If you're under 20, you're competing with one hand tied behind your back against retailers who have thousands.
Closing that visibility gap isn't something you can solve with a blog post or a social media strategy. It's a structural problem that requires brand pages and product pages built from your actual frame inventory in a way that search engines can find.
Practices that have made this shift are seeing more patients find them through frame-specific searches and higher conversion rates from patients who arrive already knowing what they want.
If you want to see what your practice website could look like with your full frame inventory online, book a quick walkthrough, and we'll show you what Optify practices are seeing.
Sources
¹ RevolutionEHR, "Local SEO Guide for Optometrists' Websites" (2026).

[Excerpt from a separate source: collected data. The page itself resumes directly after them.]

(** X23.  The split reads the table through [astype(int)], the detection
    through [astype(np.int32)].  When a crossing face has an entry that
    names no node as a 64-bit integer (such as the fill value 4294967295,
    which the detection reads as -1), [split_antimeridian_faces] raises
    [IndexError] although the detection has returned. *)
Theorem split_raises_on_entries_the_detection_accepts
    (self : Grid) (idx : list Z) (m : Np.bool_array)
    (k : Z) (row : list Z) (e : Z) :
  compute_antimeridian_faces self default_threshold = Ok (idx, m) ->
  In k idx ->
  Py.index (Mesh2_face_nodes self) k = Ok row ->
  In e row ->
  position (nMesh2_node self) (Np.astype_int64 e) = None ->
  split_antimeridian_faces self = Raise IndexError.
Proof.
  intros Hc Hk Hrow He Hpos.
  destruct (compute_antimeridian_faces_ok _ _ _ _ Hc) as [mask [Hm [Hidx _]]].
  destruct (crossed_mask_2d_ok _ _ _ Hm) as [lon [Hl [_ [_ Hmask]]]].
  destruct (take_rows_argwhere (Mesh2_face_nodes self) (Np.any_axis1 mask) idx)
    as [trows Ht].
  { unfold Np.any_axis1. rewrite length_map, Hmask, length_map.
    symmetry. apply (Forall2_length (face_lon_gathers _ _ Hl)). }
  { intros k' Hk'. rewrite <- Hidx. exact Hk'. }
  assert (Hin : In row trows).
  { unfold Np.take_rows in Ht. apply mapM_Forall2 in Ht.
    clear - Ht Hk Hrow. induction Ht as [|i r idx trows Hi Ht IH]; [destruct Hk|].
    destruct Hk as [->|Hk].
    - left. congruence.
    - right. apply IH, Hk. }
  assert (Hx : Np.take (Mesh2_node_x self) (map (map Np.astype_int64) trows)
               = Raise IndexError).
  { destruct (take_cases (Mesh2_node_x self) (map (map Np.astype_int64) trows))
      as [[r [_ Hok]] | [Hr _]]; [|exact Hr].
    exfalso. rewrite Forall_map, Forall_forall in Hok.
    specialize (Hok row Hin). rewrite Forall_map, Forall_forall in Hok.
    apply (Hok e He). exact Hpos. }
  unfold split_antimeridian_faces, split_antimeridian_body.
  rewrite Hc. cbn [Py.bind fst].
  destruct idx as [|k0 idx]; [destruct Hk|]. cbn [length Nat.eqb].
  rewrite Ht. cbn [Py.bind]. rewrite Hx. reflexivity.
Qed.

(** ** The further properties on sample grids *)

Module MoreWitnesses.

Local Open Scope string_scope.
Local Open Scope Z_scope.

Local Abbreviation K := Kernel.get_all_face_area_from_coords.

² Pew Research Center, "Health Online 2013"; confirmed by Optasy 2025 analysis at 77% of patients starting with search engines before booking.
³ The Vision Council, "Internet Influence Report" — 55% of eyewear shoppers research online before buying in-store.
⁴ Optify platform data. 600+ brands; 550,000+ frames in the Optify catalog.
⁵ Dr. Laurie Sorrenson, OD, FAAO, Lakeline Vision Source, Cedar Park, TX. Quote from Optify.
⁶ MyBCAT, "Optometry Practice Finances: Revenue & Profit Benchmarks" — typical practice logs 2,500-3,500 patient visits per OD annually.
⁷ EDGEPro / GPN Technologies, "The Ultimate Guide to Eyecare Metrics". Average capture rate ~50-55%; 65% is the recommended benchmark.
⁸ MyBCAT, "Why Capture Rate Matters for Every Optometry Business" — $15,000-$30,000 per percentage point.
⁹ Review of Optometric Business, "The Digital Storefront Boosting My Practice's Frame Capture Rate 13% Year-Over-Year" — Dr. Laurie Sorrenson's practice, 12 weeks post-implementation.